Niccolò Machiavelli
Niccolò Machiavelli wrote a slim book of advice for rulers around 1513, and it has unsettled readers ever since. He called it De Principatibus. The world came to know it as The Prince. He did not live to see it printed. The book appeared in 1532, five years after his death, and from that point his name began to mean something dark. To be Machiavellian is to be cunning, duplicitous, and willing to act in bad faith. Some scholars have even traced the English nickname Old Nick, a word for the Devil, back to him. Yet the same man who advised princes to be feared rather than loved was a devoted republican. He recruited farmers into a citizen militia. He wrote bawdy comedies that audiences loved. He spent evenings dressing in fine clothes to imagine conversations with the dead. So who was the Florentine official whose name became a synonym for evil? Why did one short treatise terrify Catholic and Protestant kings alike? And how did a man banned by the Church end up shaping the thinking of the men who founded the United States?

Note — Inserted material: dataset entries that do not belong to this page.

Lemma count_fold (f : nat -> bool) (l : list nat) (a : Z) :
  fold_left (fun d i => if f i then d + 1 else d) l a = a + Z.of_nat (length (filter f l)).
Proof.
  revert a; induction l as [|i l IH]; intros a; simpl; [lia|].
  destruct (f i); rewrite IH; simpl; lia.
Qed.

Lemma hammingDistance_props (w1 w2 : list Z) :
  length w1 = length w2 ->
  hammingDistance w1 w2 = hammingDistance w2 w1 /\
  0 <= hammingDistance w1 w2 <= Z.of_nat (length w1) /\
  (hammingDistance w1 w2 = 0 <-> w1 = w2).
Proof.
  intros Hl; unfold hammingDistance.
  rewrite !count_fold, <- Hl.
  split; [f_equal; f_equal; f_equal; apply filter_ext; intros; apply cell_neq_sym|].
  split.
  - split; [lia|]. pose proof (filter_length_le
      (fun i => cell_neq (nth_error w1 i) (nth_error w2 i)) (seq 0 (length w1))).
    rewrite length_seq in H; lia.
  - split.
    + intros H0.
      assert (Hnil : filter (fun i => cell_neq (nth_error w1 i) (nth_error w2 i))
                       (seq 0 (length w1)) = []).
      { destruct (filter _ _); [reflexivity | simpl in H0; lia]. }
      apply nth_error_ext; intros n.
      destruct (Nat.lt_ge_cases n (length w1)) as [Hn | Hn].
      * destruct (cell_neq (nth_error w1 n) (nth_error w2 n)) eqn:E.
        { assert (In n (filter (fun i => cell_neq (nth_error w1 i) (nth_error w2 i))
                          (seq 0 (length w1)))) as Hin
            by (apply filter_In; split; [apply in_seq; lia | exact E]).
          rewrite Hnil in Hin; destruct Hin. }
        destruct (nth_error w1 n) as [x|], (nth_error w2 n) as [y|];
          simpl in E; try discriminate E; [|reflexivity].
        apply negb_false_iff, Z.eqb_eq in E; subst; reflexivity.
      * rewrite (proj2 (nth_error_None w1 n)), (proj2 (nth_error_None w2 n));
          [reflexivity | lia | lia].
    + intros <-.
      induction (seq 0 (length w1)) as [|i l IH]; [reflexivity|].
      simpl; destruct (nth_error w1 i); simpl; [rewrite Z.eqb_refl|]; exact IH.
Qed.
(** X6. [lhs + rhs] and [lhs += rhs] give the same matrix, whose entry
    [(r, c)] is [lhs(r, c) + rhs(r, c)] in either layout. *)
Theorem operator_add_entries
    (T : Type) (ops : Scalar T) (indeterminate : nat → list T)
    (Rows Cols : nat) (lhs rhs : list T) :
  (∀ n, length (indeterminate n) = n) →
  well_formed Rows Cols lhs → well_formed Rows Cols rhs →
  ∃ s, Matrix.operator_add indeterminate Rows Cols lhs rhs = Some s ∧
    Matrix.operator_add_assign Rows Cols lhs rhs = Some s ∧
    well_formed Rows Cols s ∧
    ∀ lay r c, r < Rows → c < Cols →
      Matrix.operator_call lay Rows Cols s r c
      = Some (add (entry lay Rows Cols lhs r c) (entry lay Rows Cols rhs r c)).
Proof.
  intros Hind Hlhs Hrhs. exists (zip_with add lhs rhs).
  unfold Matrix.operator_add. rewrite Matrix_copy_eq by done. simpl.
  rewrite operator_add_assign_eq by done.
  split_and!; [done | done | by apply well_formed_zip_with |].
  intros lay r c Hr Hc. by apply operator_call_zip_with.
Qed.

Lemma operator_add_entries_witness :
  let indeterminate := λ n, replicate n 7%Z in
  let lhs := [1; 2; 3; 4; 5; 6]%Z in
  let rhs := [6; 5; 4; 3; 2; 1]%Z in
  (∀ n, length (indeterminate n) = n) ∧
  well_formed 2 3 lhs ∧ well_formed 2 3 rhs ∧
  ∃ s, Matrix.operator_add indeterminate 2 3 lhs rhs = Some s ∧
    Matrix.operator_add_assign 2 3 lhs rhs = Some s ∧
    well_formed 2 3 s ∧
    ∀ lay r c, r < 2 → c < 3 →
      Matrix.operator_call lay 2 3 s r c
      = Some (add (entry lay 2 3 lhs r c) (entry lay 2 3 rhs r c)).
Proof.
  intros indeterminate lhs rhs.
  assert (∀ n, length (indeterminate n) = n) as Hind
    by (intros n; apply length_replicate).
  split_and!; [done | reflexivity | reflexivity |].
  exact (operator_add_entries Z _ indeterminate 2 3 lhs rhs Hind
           eq_refl eq_refl).
Defined.
(** [cv2.resize(src, None, fx=fx, fy=fy, interpolation=cv2.INTER_AREA)]:
    the destination has [cvRound(cols * fx)] columns and
    [cvRound(rows * fy)] rows; an empty source or destination is refused.
    The scale factor and the products are exact rationals here, where the
    code computes them in IEEE doubles: when a product is exactly halfway
    between two integers the side of the code can differ from this one by
    one pixel (both are within half a pixel of the exact product). *)
Definition cv_resize {St} (src : ndarray) (fx fy : Q) : M St ndarray :=
  let dw := cvRound (inject_Z (width src) * fx) in
  let dh := cvRound (inject_Z (height src) * fy) in
  if (width src <=? 0) || (height src <=? 0) || (dw <=? 0) || (dh <=? 0)
  then raise (CvError "resize")
  else mret (NdArray dh dw (inter_area cv src dh dw)).

(** [resize_image(image, max_size)], lines 91-103. *)
Definition resize_image {St} (image : ndarray) (max_size : Z) : M St ndarray :=
  let height := height image in
  let width := width image in
  if max_size >? Z.min height width then mret image
  else if Z.min height width =? 0 then raise ZeroDivisionError
  else
    let scaling_factor := (inject_Z max_size / inject_Z (Z.min height width))%Q in
    cv_resize image scaling_factor scaling_factor.

(** Lines 134-145 of [save_image_and_meta]. *)
Definition copy_meta (img_path save_dir ext : string) : M world unit :=
  let '(meta_path, meta_filename) := get_corr_meta_names img_path in
  on_disk ← gets (fun w => meta w !! meta_path);
  match on_disk with
  | Some meta_data =>
      match meta_data !! "filename" with
      | None => raise (KeyError "filename")
      | Some (JStr filename) =>
          let meta_data :=
            <["filename" := JStr (PyStr.replace filename ".png" ext)]> meta_data in
          dump_meta (OsPath.join save_dir meta_filename) meta_data
      | Some _ => raise AttributeError
      end
  | None => raise missing_meta_for_export
  end.

(** The destination path of lines 113-118. *)
Definition adjusted_path (img_path save_dir ext : string) : string :=
  let filename := OsPath.basename img_path in
  let base_filename := (OsPath.splitext filename).1 in
  let adjusted_filename := base_filename +:+ ext in
  OsPath.join save_dir adjusted_filename.
Lemma latest_fold_cases (l : list UnspentEntry) :
  forall b : UnspentEntry,
    let r := fold_left
               (fun bestIt oneIt =>
                  if blockHeight (snd bestIt) <? blockHeight (snd oneIt)
                  then oneIt else bestIt)
               l b in
    (r = b /\ Forall (fun x => blockHeight (snd x) <= blockHeight (snd b)) l)
    \/ (exists l1 l2,
           l = l1 ++ r :: l2
           /\ blockHeight (snd b) < blockHeight (snd r)
           /\ Forall (fun x => blockHeight (snd x) < blockHeight (snd r)) l1
           /\ Forall (fun x => blockHeight (snd x) <= blockHeight (snd r)) l2).
Proof.
induction l as [| a l IH]; intros b; cbv zeta; simpl.
- left. split; [reflexivity | constructor].
- destruct (Z.ltb_spec (blockHeight (snd b)) (blockHeight (snd a))) as [Hlt | Hge].
  + right. destruct (IH a) as [[Er Hall] | (l1 & l2 & El & Hlt' & H1 & H2)];
      cbv zeta in *.
    * exists [], l. rewrite Er. split; [reflexivity |]. split; [exact Hlt |].
      split; [constructor | exact Hall].
    * exists (a :: l1), l2. split; [simpl; f_equal; exact El |].
      split; [lia |]. split; [constructor; assumption | exact H2].
  + destruct (IH b) as [[Er Hall] | (l1 & l2 & El & Hlt' & H1 & H2)]; cbv zeta in *.
    * left. split; [exact Er | constructor; [lia | exact Hall]].
    * right. exists (a :: l1), l2. split; [simpl; f_equal; exact El |].
      split; [exact Hlt' |]. split; [constructor; [lia | exact H1] | exact H2].
Qed.

(** Every index that is not empty has a most recent entry, the one the
    loop chooses. *)
Lemma latestConfirmed_mostRecent (first : UnspentEntry) (rest : list UnspentEntry) :
  mostRecent (latestConfirmed first (first :: rest)) (first :: rest).
Proof.
unfold latestConfirmed, mostRecent. simpl. rewrite Z.ltb_irrefl.
destruct (latest_fold_cases rest first) as [[Er Hall] | (l1 & l2 & El & Hlt & H1 & H2)];
  cbv zeta in *.
- exists [], rest. rewrite Er. split; [reflexivity |]. split; [constructor | exact Hall].
- exists (first :: l1), l2. split; [simpl; f_equal; exact El |].
  split; [constructor; assumption | exact H2].
Qed.

(** C10.  For a token whose most recent unspent confirmed output, the
    entry of greatest block height and the first of that height in the
    index, is itself a valid notarization output, the query returns one
    fork of length 1 with best-chain and last-confirmed index 0, whatever
    the pending index holds; its one entry is the record of that most
    recent output whenever the lookup of confirmed outputs is what seeds
    the query. *)
Theorem legacy_token_returns_seed_only (env : Env) (cur : uint160) (wantTx : bool)
        (first : UnspentEntry) (rest : list UnspentEntry) (e : UnspentEntry)
        (p : COptCCParams) :
  def_valid (GetCachedCurrency env cur) = true ->
  IsToken (GetCachedCurrency env cur) = true ->
  GetAddressUnspent env (confirmedNotarizationKey env cur) = Some (first :: rest) ->
  mostRecent e (first :: rest) ->
  IsPayToCryptoCondition (script (snd e)) = Some p ->
  cc_valid p = true ->
  isNotarizationEval (evalCode p) = true ->
  vData p <> [] ->
  valid (asNotarization (nth 0 (vData p) VRaw)) = true ->
  (wantTx = true -> outputNotarized env (mkRef (txhash (fst e)) (index (fst e)))) ->
  e = latestConfirmed first (first :: rest)
  /\ exists nd,
       GetNotarizationData env cur wantTx = Some nd
       /\ length (vtx nd) = 1%nat
       /\ forks nd = [[0%nat]]
       /\ bestChain nd = 0
       /\ lastConfirmed nd = 0
       /\ (localGuard env cur = false ->
           nd = singleFork (mkRef (txhash (fst e)) (index (fst e)))
                           (asNotarization (nth 0 (vData p) VRaw))).
Proof.
intros Hdef Htok Hidx Hrecent Hp Hv He Hd Hnz Htx.
pose proof (mostRecent_latestConfirmed e first rest Hrecent) as Hlatest.
split; [symmetry; exact Hlatest |].
pose proof (resolves_legacy env wantTx e p Hp Hv He Hd Hnz Htx) as Hres.
destruct (seedFromEntry_resolves env wantTx (GetCachedCurrency env cur) e _ _ _ Hres)
  as [Hseed _].
unfold GetNotarizationData, seedStep.
rewrite Hdef. change (negb true) with false. cbv beta iota zeta.
destruct (localGuard env cur).
- eexists. split; [reflexivity |]. repeat split; try reflexivity. discriminate.
- rewrite Hidx. cbv beta iota zeta.
  rewrite Hlatest, Hseed, Htok.
  eexists. split; [reflexivity |]. repeat split; reflexivity.
Qed.
End SeedTheorems.

(** C5 as first stated fails: on a chain other than Verus, past height 0,
    the chain's own currency goes through the finalization lookup, and with
    no confirmed finalization indexed the query fails. *)
Lemma local_currency_not_synthesized_off_verus :
  def_valid (GetCachedCurrency Samples.chainOther 1) = true
  /\ 1 = ASSETCHAINS_CHAINID Samples.chainOther
  /\ GetNotarizationData Samples.chainOther 1 false = None.
Proof. vm_compute. repeat split; reflexivity. Qed.

Lemma local_currency_is_synthesized_witness :
  GetNotarizationData Samples.chainVerus 1 false
    = Some (singleFork nullRef (localNotarization Samples.chainVerus 1)).
Proof.
  exact (proj1 (local_currency_is_synthesized Samples.chainVerus 1 false
                  eq_refl eq_refl (or_introl eq_refl))).
Defined.

Lemma legacy_token_returns_seed_only_witness :
  Samples.legacyEntry 100 (Samples.notz nullRef (Some 5)) 12
  = latestConfirmed (Samples.finEntry 200 Samples.R 9) SeedSamples.confirmedLate
  /\ exists nd,
       GetNotarizationData SeedSamples.chainTokenLate 7 true = Some nd
       /\ length (vtx nd) = 1%nat
       /\ forks nd = [[0%nat]]
       /\ bestChain nd = 0
       /\ lastConfirmed nd = 0
       /\ (localGuard SeedSamples.chainTokenLate 7 = false ->
           nd = singleFork (mkRef 100 0) (Samples.notz nullRef (Some 5))).
Proof.
refine (legacy_token_returns_seed_only SeedSamples.chainTokenLate 7 true
          (Samples.finEntry 200 Samples.R 9)
          [Samples.legacyEntry 100 (Samples.notz nullRef (Some 5)) 12;
           Samples.finEntry 201 Samples.P1 11]
          (Samples.legacyEntry 100 (Samples.notz nullRef (Some 5)) 12)
          (mkParams true 3 EVAL_EARNEDNOTARIZATION
                    [VNotarization (Samples.notz nullRef (Some 5))])
          eq_refl eq_refl eq_refl _ eq_refl eq_refl eq_refl _ eq_refl _).
- exists [Samples.finEntry 200 Samples.R 9], [Samples.finEntry 201 Samples.P1 11].
  split; [reflexivity |]. split; repeat constructor; simpl; lia.
- discriminate.
- intros _. eexists; eexists. repeat split; reflexivity.
Defined.

(* ================================================================== *)
(** * Shape of the fork expansion *)
(* ================================================================== *)

Section GrowthShape.

Lemma pushAt_length (i x : nat) (fs : list (list nat)) :
  length (pushAt i x fs) = length fs.
Proof.
revert i; induction fs as [| f fs IH]; intros [| i]; simpl; auto.
Qed.

(** [pushAt] touches fork [i] only. *)
Lemma pushAt_split (i x : nat) (fs : list (list nat)) :
  (i < length fs)%nat ->
  fs = firstn i fs ++ nth i fs [] :: skipn (S i) fs
  /\ pushAt i x fs = firstn i fs ++ (nth i fs [] ++ [x]) :: skipn (S i) fs.
Proof.
revert i; induction fs as [| f fs IH]; intros i Hi; simpl in Hi; [lia |].
destruct i as [| i]; simpl; [split; reflexivity |].
destruct (IH i ltac:(lia)) as [E1 E2]. split; f_equal; assumption.
Qed.

Lemma nth_pushAt (i x : nat) (fs : list (list nat)) :
  (i < length fs)%nat -> nth i (pushAt i x fs) [] = nth i fs [] ++ [x].
Proof.
revert i; induction fs as [| f fs IH]; intros i Hi; simpl in Hi; [lia |].
destruct i as [| i]; simpl; [reflexivity | apply IH; lia].
Qed.

(** Once a fork has been extended, every further match adds a copy of it
  with the last index replaced. *)
Lemma addMatches_clones (i : nat) (f : list nat) (a : nat) (added : bool) :
  forall (rest : list (CUTXORef * Entry)) (v : list Entry) (fs : list (list nat)),
    (i < length fs)%nat ->
    nth i fs [] = f ++ [a] ->
    addMatches i rest v fs true added =
      (v ++ map snd rest,
       fs ++ map (fun j => f ++ [j]) (seq (length v) (length rest)),
       added).
Proof.
induction rest as [| m rest IH]; intros v fs Hi Hn; simpl.
- rewrite !app_nil_r. reflexivity.
- rewrite IH.
  + rewrite length_app. simpl.
    replace (length v + 1 - 1)%nat with (length v) by lia.
    replace (length v + 1)%nat with (S (length v)) by lia.
    unfold cloneWithTip. rewrite Hn, removelast_last.
    rewrite <- !app_assoc. reflexivity.
  + rewrite length_app. simpl. lia.
  + rewrite app_nth1 by exact Hi. exact Hn.
Qed.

Niccolò di Bernardo dei Machiavelli was born in Florence on the 3rd of May 1469, the third child and first son of the attorney Bernardo and his wife Bartolomea di Stefano Nelli. His father had been born illegitimately, which meant Bernardo could never become a full citizen of Florence or take part in its politics. That same disqualification passed down to Niccolò, who could not obtain full citizenship rights either. Much of what historians know of his childhood comes from his father's diary, the Libro di Ricordi, which was found only in the 20th century. He was nine years old when the Pazzi family conspired to murder Lorenzo and Giuliano de' Medici inside a church. The plotters were caught and hanged. Shortly after the friar Savonarola was burned at the stake for heresy, the young Machiavelli entered public life. He was appointed to the second chancery, the office that produced official Florentine documents, and soon became secretary of the Dieci di Libertà e Pace, the council that handled diplomacy and warfare. His rise puzzles scholars. He was only 29, with no experience in law or public office. He became indispensable to Piero Soderini, the republic's gonfaloniere, acting as his right-hand man. Colleagues grew jealous and gossiped about him constantly. Around the year 1501 he married Marietta Corsini, with whom he would have seven children. His real education, though, came from watching other men wield power up close.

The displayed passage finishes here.